1. 6

This is what my team mates have been working on the past few months, and it’s really very neat. The short pitch is that this allows you to aggregate statsd metrics with an agent running on localhost (so you have no UDP packet drops), but it can merge timer histograms meaningfully in a global context: You can meaningfully answer questions like “what is the p90 speed of an API method across the entire fleet of API servers”.


  2. 3

    @antifuchs any reason you went with t-digests instead of HDR histogram? I wrote a bias quantiles implementation a while back for some stuff we were doing, but with our throughput it sucked horribly due to the dynamic memory use. Are t-digests a fixed size no matter what?

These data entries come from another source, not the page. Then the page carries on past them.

(** [for website, retriever in retrievers.items()]: an exception ends the
    loop, the retrievers stay as the calls made so far left them. *)
Fixpoint report_loop (c : InfluxDBClient) (now : datetime)
    (printMinuteCheck : bool) (retrievers : list (string * Retriever))
    : list (string * Retriever) * list Point * result (list TargetReport) :=
  match retrievers with
  | [] => ([], [], Ok [])
  | (website, retriever) :: rest =>
      let '(retriever', points, r) := report_target c now printMinuteCheck retriever in
      match r with
      | Raise e => ((website, retriever') :: rest, points, Raise e)
      | Ok report =>
          let '(rest', points', reports) := report_loop c now printMinuteCheck rest in
          ((website, retriever') :: rest', (points ++ points')%list, cons report <$> reports)
      end
  end.

(** The head of [__printResults]: the timer it starts and [printMinuteCheck]. *)
Definition rearm (printInterval : Q) (countdownToNextMinute : Z) : Task * bool :=
  if (countdownToNextMinute =? 0)%Z
  then (printResults_task printInterval 5, true)
  else (printResults_task printInterval (countdownToNextMinute - 1), false).

(** [App.__printResults] up to the rendering: the timer started, the flag
    [printMinuteCheck], and the outcome of the loop over the retrievers. *)
Definition printResults (retrievers : list (string * Retriever))
    (printInterval : Q) (countdownToNextMinute : Z)
    (c : InfluxDBClient) (now : datetime) (th : Thread)
    : Thread * bool
      * (list (string * Retriever) * list Point * result (list TargetReport)) :=
  let '(resultsPrinting, printMinuteCheck) := rearm printInterval countdownToNextMinute in
  let th := Timer_start printInterval resultsPrinting th in
  (th, printMinuteCheck, report_loop c now printMinuteCheck retrievers).

(** [App.run]: the timers started at startup, the report task first. *)
Definition run (monitors : list (string * Q)) (th : Thread) : Thread :=
  let th := Timer_start 10 (printResults_task 10 5) th in
  foldl (fun th '(website, checkI) =>
           Timer_start checkI (getResults_task website checkI) th)
        th monitors.

(** The countdown handed to the [k]-th firing of the report task, [k]
    counted from 1: 5 at the first, as [run] starts it, then the one of the
    timer started by the firing before. *)
Fixpoint countdown_of_firing (k : nat) : Z :=
  match k with
  | 0 | 1 => 5
  | S k' =>
      match (rearm 10 (countdown_of_firing k')).1 with
      | printResults_task _ countdown => countdown
      | getResults_task _ _ => 0
      end
  end.

(** Whether the [k]-th firing of the report task computes the 60-minute
    statistics. *)
Definition minuteCheck_of_firing (k : nat) : bool :=
  (rearm 10 (countdown_of_firing k)).2.

End App.

(** ** Notions used to state the properties *)

(** Records of a window whose availability is [True], and records whose
    availability is not absent. *)
Definition healthy (values : list ProbeRow) : nat :=
  length (filter (fun r => available r = Some true) values).
Definition present (values : list ProbeRow) : nat :=
  length (filter (fun r => is_Some (available r)) values).

(** [adds_absent l l']: the window [l'] is the window [l] with records of
    absent availability added, anywhere. *)
Inductive adds_absent : list ProbeRow -> list ProbeRow -> Prop :=
| adds_done : adds_absent [] []
| adds_keep r l l' : adds_absent l l' -> adds_absent (r :: l) (r :: l')
| adds_new r l l' :
    available r = None -> adds_absent l l' -> adds_absent l (r :: l').

(** The row that [SELECT available] shows of a record. *)
Definition alert_view (r : ProbeRow) : AlertRow := (row_time r, available r).

(** The point that [checkAlert] writes on a transition. *)
Definition alert_event (kind : string) (self : Retriever) (t : datetime) (a : Q) : Point :=
  {| measurement := "website_alerts";
     host := URL self;
     time := strftime t;
     field_type := kind;
     field_availability := a |}.

(** Every call is in one of five cases. *)
Inductive outcome (self : Retriever) (c : InfluxDBClient) (t : datetime) : Prop :=
| out_raise e :
    alert_ratio (query_available c (URL self)) = Raise e ->
    after self c t = self -> written self c t = [] ->
    outcome self c t
| out_recovery a :
    alert_ratio (query_available c (URL self)) = Ok a ->
    Alerting self -> ge a threshold = true ->
    Healthy (after self c t) ->
    alertNumber (alertData (after self c t)) = alertNumber (alertData self) ->
    written self c t = [alert_event "recovery" self t a] ->
    outcome self c t
| out_ongoing a :
    alert_ratio (query_available c (URL self)) = Ok a ->
    Alerting self -> lt a threshold = true ->
    after self c t = self -> written self c t = [] ->
    outcome self c t
| out_alert a :
    alert_ratio (query_available c (URL self)) = Ok a ->
    Healthy self -> lt a threshold = true ->
    Alerting (after self c t) ->
    alertNumber (alertData (after self c t)) = alertNumber (alertData self) + 1 ->
    written self c t = [alert_event "alert" self t a] ->
    outcome self c t
| out_healthy a :
    alert_ratio (query_available c (URL self)) = Ok a ->
    Healthy self -> ge a threshold = true ->
    after self c t = self -> written self c t = [] ->
    outcome self c t.

(** The spans of the probes run by a list of firings, in order. *)
Definition probe_spans (ths : list App.Thread) : list (Q * Q) :=
  flat_map (fun th => map (fun p => (p.1.2, p.2)) (App.probes th)) ths.

(** No probe starts before the one before it has ended. *)
Fixpoint sequential (spans : list (Q * Q)) : Prop :=
  match spans with
  | [] => True
  | s :: rest =>
      match rest with
      | [] => True
      | s' :: _ => (s.2 <= s'.1)%Q /\ sequential rest
      end
  end.

(** Every timer started by the thread fires [interval] seconds after the
    thread has finished. *)
Definition rearms_after_completion (th : App.Thread) (interval : Q) : Prop :=
  Forall (fun timer => (timer.1 == App.clock th + interval)%Q) (App.timers th).

(** [n] instants from [start], [interval] apart. *)
Fixpoint grid (start interval : Q) (n : nat) : list Q :=
  match n with
  | 0 => []
  | S n' => start :: grid (start + interval)%Q interval n'
  end.

(** What the report of a website holds, by the flag [printMinuteCheck]. *)
Definition reports_windows (c : InfluxDBClient) (printMinuteCheck : bool)
    (entry : string * Retriever) (report : App.TargetReport) : Prop :=
  getStats entry.2 c 2 = Ok (App.report_2m report)
  /\ getStats entry.2 c 10 = Ok (App.report_10m report)
  /\ match App.report_1h report with
     | Some stats1h => printMinuteCheck = true /\ getStats entry.2 c 60 = Ok stats1h
     | None => printMinuteCheck = false
     end.

(** ** Sample stores *)

Module Sample.

Definition row (a : option bool) (s : option Z) (rt : option Q) : ProbeRow :=
  {| row_time := 0; available := a; status := s; responseTime := rt |}.

(** A store that answers every statistics query with [stats] and every
    alert query with [alert]. *)
Definition client (stats : Raw ProbeRow) (alert : Raw AlertRow) : InfluxDBClient :=
  {| query_stats := fun _ _ => stats; query_available := fun _ => alert |}.

(** A store that shows the same records to both queries. *)
Definition store (records : Raw ProbeRow) : InfluxDBClient :=
  client records (map alert_view <$> records).

Definition site : Retriever := init "http://example.org" 0%Z.

(** One probe that succeeded, one that failed, one without availability. *)
Definition mixed : list ProbeRow :=
  [ row (Some true) (Some 200%Z) (Some (3 # 10));
    row (Some false) None None;
    row None (Some 200%Z) (Some (1 # 10)) ].

(** A window whose only record has no availability. *)
Definition unknown : list ProbeRow := [ row None (Some 200%Z) (Some (1 # 4)) ].

(** Availability present, every response time absent. *)
Definition silent : list ProbeRow :=
  [ row (Some true) (Some 200%Z) None; row (Some false) None None ].

(** A window that is all up, one that is half down, and one with a record
    up and a record without availability. *)
Definition up : list ProbeRow := [ row (Some true) (Some 200%Z) (Some (1 # 10)) ].
Definition down : list ProbeRow :=
  [ row (Some true) (Some 200%Z) (Some (1 # 10)); row (Some false) None None ].
Definition partial : list ProbeRow :=
  [ row (Some true) (Some 200%Z) (Some (1 # 10));
    row None (Some 200%Z) (Some (1 # 10)) ].

(** The site after a first alert. *)
Definition alerted : Retriever := after site (store (Some down)) 60000000.

Definition mixed_stats : Stats :=
  {| availability := 1 # 2;
     statusCodes := Counter.of_list [Some 200%Z; None; Some 200%Z];
     avgRT := Fin (40 # 200);
     minRT := Fin (1 # 10);
     maxRT := Fin (3 # 10) |}.

(** One firing of the report task with the countdown at 0, on a store
    that shows the window [up] for the one website. *)
Definition websites : list (string * Retriever) := [ (URL site, site) ].
Definition reports : list App.TargetReport :=
  match (App.printResults websites 10 0 (store (Some up)) 60000000
           (App.spawn 0)).2.2 with
  | Ok reports => reports
  | Raise _ => []
  end.

End Sample.

(** ** Notions used to state further properties of [Retriever] *)

(** Records of a window with a given status code ([None]: no code). *)
Definition with_status (k : option Z) (values : list ProbeRow) : nat :=
  length (filter (fun r => status r = k) values).

(** Rows of [SELECT available] whose availability is [True]. *)
Definition trues (values : list AlertRow) : nat :=
  length (filter (fun row => row.2 = Some true) values).

(** The points written by successive calls of [checkAlert], in order. *)
Fixpoint log (self : Retriever) (calls : list (InfluxDBClient * datetime)) : list Point :=
  match calls with
  | [] => []
  | (c, t) :: calls' => written self c t ++ log (after self c t) calls'
  end.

    edit it appears so. The only make I see is in the constructor. What advantages over HDR histograms does this have?

    1. 1

      That’s a great question - I asked my co-worker responsible for implementing the t-digest/merging feature, and that’s what he had to say:

      the main reasons were basically 1) needed fixed memory regardless of the number of samples, since we’re shipping the whole histogram around 2) our previous histogram library didn’t support merges and the one before that didn’t support floats, we needed both of those features (and coda’s implementation of hdrhistogram in go also does not support floats 3) lower error at extreme quantiles is a nice feature since those are the ones we really care about (but i admit that my survey of the field was fairly brief) and finally 4) i figured if we were going to write our own histogram implementation we might as well choose a fun one and let’s be honest here… #4 was the most important reason of all

      You can see item 3 analyzed in https://github.com/stripe/veneur/tree/master/tdigest/analysis (provided you have R installed (-:). I think the higher fidelity at the 90/95/99 end is pretty cool (also that you have 100% fidelity for the maxima and minima).

      1. 1

        Ah! Nice. I hadn’t considered the floating point problem. We’re only doing histograms on ints (milliseconds), so that hasn’t been problematic. We, too, ship histograms around, and store them at 1m, 10m and 60m (rolled up of course). Our accuracy though, is probably the thing that suffers most. I don’t remember exactly, but my guess is that we’ve reduced the precision a bit to make the size reasonable.

        For our use case, I actually advocated for doing log-scale response time buckets, but that got vetoed. Thanks for going the extra mile to share the details of the decision!